Although I keep abreast of the arguments advanced by the most prominent young-earth creationists—mainly the Institute for Creation Research (ICR) and Answers in Genesis (AiG)—I don’t typically respond directly to the materials they produce. However, every now and then something they say warrants a response, such as when they misrepresent RTB’s position on the genre of Genesis 1 or the relationship between humans and the hominids. In a similar vein, the ICR made a statement in a recent publication that merits some discussion.
In the December 2010 edition of their Acts & Facts publication, ICR president Dr. John Morris discusses the issue of creation with the appearance of age. After talking about how one might assess Adam’s age upon first meeting him (hypothetically, of course) and the impact of the Fall and Flood on humanity and the Earth, Dr. Morris ends with this statement:
On the other hand, if fallen scientists extrapolating present process are right and the universe is old, then God has lied to us, for He clearly said He created all things in six days, not too long ago. (Emphasis original)
Although young-earth (YE) and old-earth (OE) creationists share many common beliefs, Morris’s declaration highlights one key area of difference. Old-earth proponents argue that the Bible does not provide a definitive timescale for the start or duration of the creation week. None of the creedal statements ever elevated as orthodoxy a particular interpretation of the creation day lengths. (It seems that creation ex nihilo was the main aspect of creation that did receive note in the creeds and confessions of the early church.) On the other hand, this statement by Morris asserts that the correct interpretation of the creation days is the young-earth position and that the matter is settled.
One significant issue I have with this assertion pertains to the range of views expressed by contemporary, well-respected, orthodox Christian thinkers such as Hugh Ross, Gleason Archer, Lee Irons, Meredith Klein, J. Ligon Duncan III, and David W. Hall. Specifically, these authors argue for day-age, framework, and calendar-day interpretations of the creation days. A survey of historic Christianity reveals an even larger range of views concerning Genesis 1. Yet in almost every instance, these thinkers would share almost identical views concerning the Incarnation, Atonement, and other essential Christian doctrines.
Well-known Christian apologist, philosopher, and theologian, J. P. Moreland was once asked to justify his defense of an old-earth position.
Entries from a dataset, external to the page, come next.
Lemma step_capacity_tight (B : nat) (init_length : Z) (s s' : BatchedHyps.t F)
    (c : hyps_call F) :
  wf B s → capacity_tight init_length s → valid_call B c → apply_call s c = Ok s' →
  capacity_tight init_length s'.
Proof.
  intros Hwf [[k Hk] Htight] Hc Hs'.
  destruct (decide (c_active c = [])) as [Hnil|Hne].
  { rewrite (apply_call_empty s c Hnil) in Hs'. injection Hs' as <-. by split; [exists k|]. }
  destruct (add_results_capacity s s' c Hne Hs') as (m & Hm & Hcap).
  destruct (tensor_max_spec _ _ Hm) as [Hle Hin].
  pose proof (wf_bound B s Hwf) as Hbd. rewrite Forall_forall in Hbd.
  case_bool_decide as Hfull.
  - split.
    + exists (S k). rewrite Hcap, Hk, Nat2Z.inj_succ, Z.pow_succ_r by lia. lia.
    + right. destruct (lengths_grow B s s' c m Hwf Hc Hs' Hin) as (l' & Hl' & Hml').
      exists l'. split; [done|]. pose proof (Hbd m Hin). lia.
  - split; [exists k; congruence|].
    destruct Htight as [Heq|(l & Hl & Hbound)]; [left; congruence|].
    right. destruct (lengths_grow B s s' c l Hwf Hc Hs' Hl) as (l' & Hl' & Hll').
    exists l'. split; [done|]. lia.
Qed.

End history_props.

(** A sequence of calls that respect the caller contract, started from a
    fresh object, returns, and the object then holds for every item the
    labels and the time indices passed for it, in the order of the calls,
    their number as its length, and as its score the scores passed for it
    added one after the other to zero. *)
Theorem accumulator_holds_what_was_passed (F : Type) (HF : FloatDtype F)
    (batch_size init_length : Z) (s0 : BatchedHyps.t F) (cs : list (hyps_call F)) :
  BatchedHyps.__init__ batch_size init_length = Ok s0 →
  Forall (valid_call (Z.to_nat batch_size)) cs →
  ∃ s, run s0 cs = Ok s
    ∧ ∀ b, (b < Z.to_nat batch_size)%nat →
        labels_of s b = passed_labels (Z.of_nat b) cs
        ∧ times_of s b = passed_times (Z.of_nat b) cs
        ∧ BatchedHyps.lengths s !! b
          = Some (Z.of_nat (length (passed_labels (Z.of_nat b) cs)))
        ∧ BatchedHyps.scores s !! b
          = Some (foldl f_add f_zero (passed_scores (Z.of_nat b) cs)).
Proof.
  intros Hinit Hcs.
  destruct (run_stored_as_passed _ _ _ _ Hinit Hcs) as (s & Hs & _ & Hst).
  exists s. done.
Qed.

Lemma accumulator_holds_what_was_passed_witness :
  (BatchedHyps.__init__ 2 1 = Ok fresh_hyps ∧ Forall (valid_call 2) [call1; call2])
  ∧ ∃ s, run fresh_hyps [call1; call2] = Ok s
      ∧ ∀ b, (b < Z.to_nat 2)%nat →
          labels_of s b = passed_labels (Z.of_nat b) [call1; call2]
          ∧ times_of s b = passed_times (Z.of_nat b) [call1; call2]
          ∧ BatchedHyps.lengths s !! b
            = Some (Z.of_nat (length (passed_labels (Z.of_nat b) [call1; call2])))
          ∧ BatchedHyps.scores s !! b
            = Some (foldl f_add f_zero (passed_scores (Z.of_nat b) [call1; call2])).
Proof.
  assert (BatchedHyps.__init__ 2 1 = Ok fresh_hyps) as H1 by reflexivity.
  assert (Forall (valid_call 2) [call1; call2]) as H2.
  { constructor; [exact valid_call1|]. constructor; [exact valid_call2|constructor]. }
  split; [split; [exact H1|exact H2]|].
  exact (accumulator_holds_what_was_passed Q Q_float 2 1 fresh_hyps [call1; call2] H1 H2).
Defined.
Part of his response addresses just this issue:
Now, when it comes to the days of Genesis…I’m of the view on this that while we ought not allow science to dictate to us our exegesis of the Old Testament, nevertheless, if there is an interpretation of the Old Testament that is exegetically permissible—that is, an old age interpretation; that is to say, if you can find conservative, inerrantist, evangelical Old Testament scholars that say that the interpretation of this text that treats the days of Genesis as unspecified periods of time, and that is a completely permissible thing to do on exegetical grounds alone, then my view is that that is a permissible option if it harmonizes the text with science because that option can be justified exegetically, independent of science….But if there is enough of these men that I trust—I’m not talking about people that are trying to give up real estate here and are just bellying up; I’m talking about men that the community recognizes to be trustworthy authorities of that Hebrew exegesis are saying that this is an option—then I’m going to say in that case it’s permissible.
I would wholeheartedly concur with Moreland’s assessment. Indeed, there are trustworthy Hebrew exegetes that affirm an old-earth view. Contrary to Dr. Morris’s assertion, an old-earth view does not make God a liar.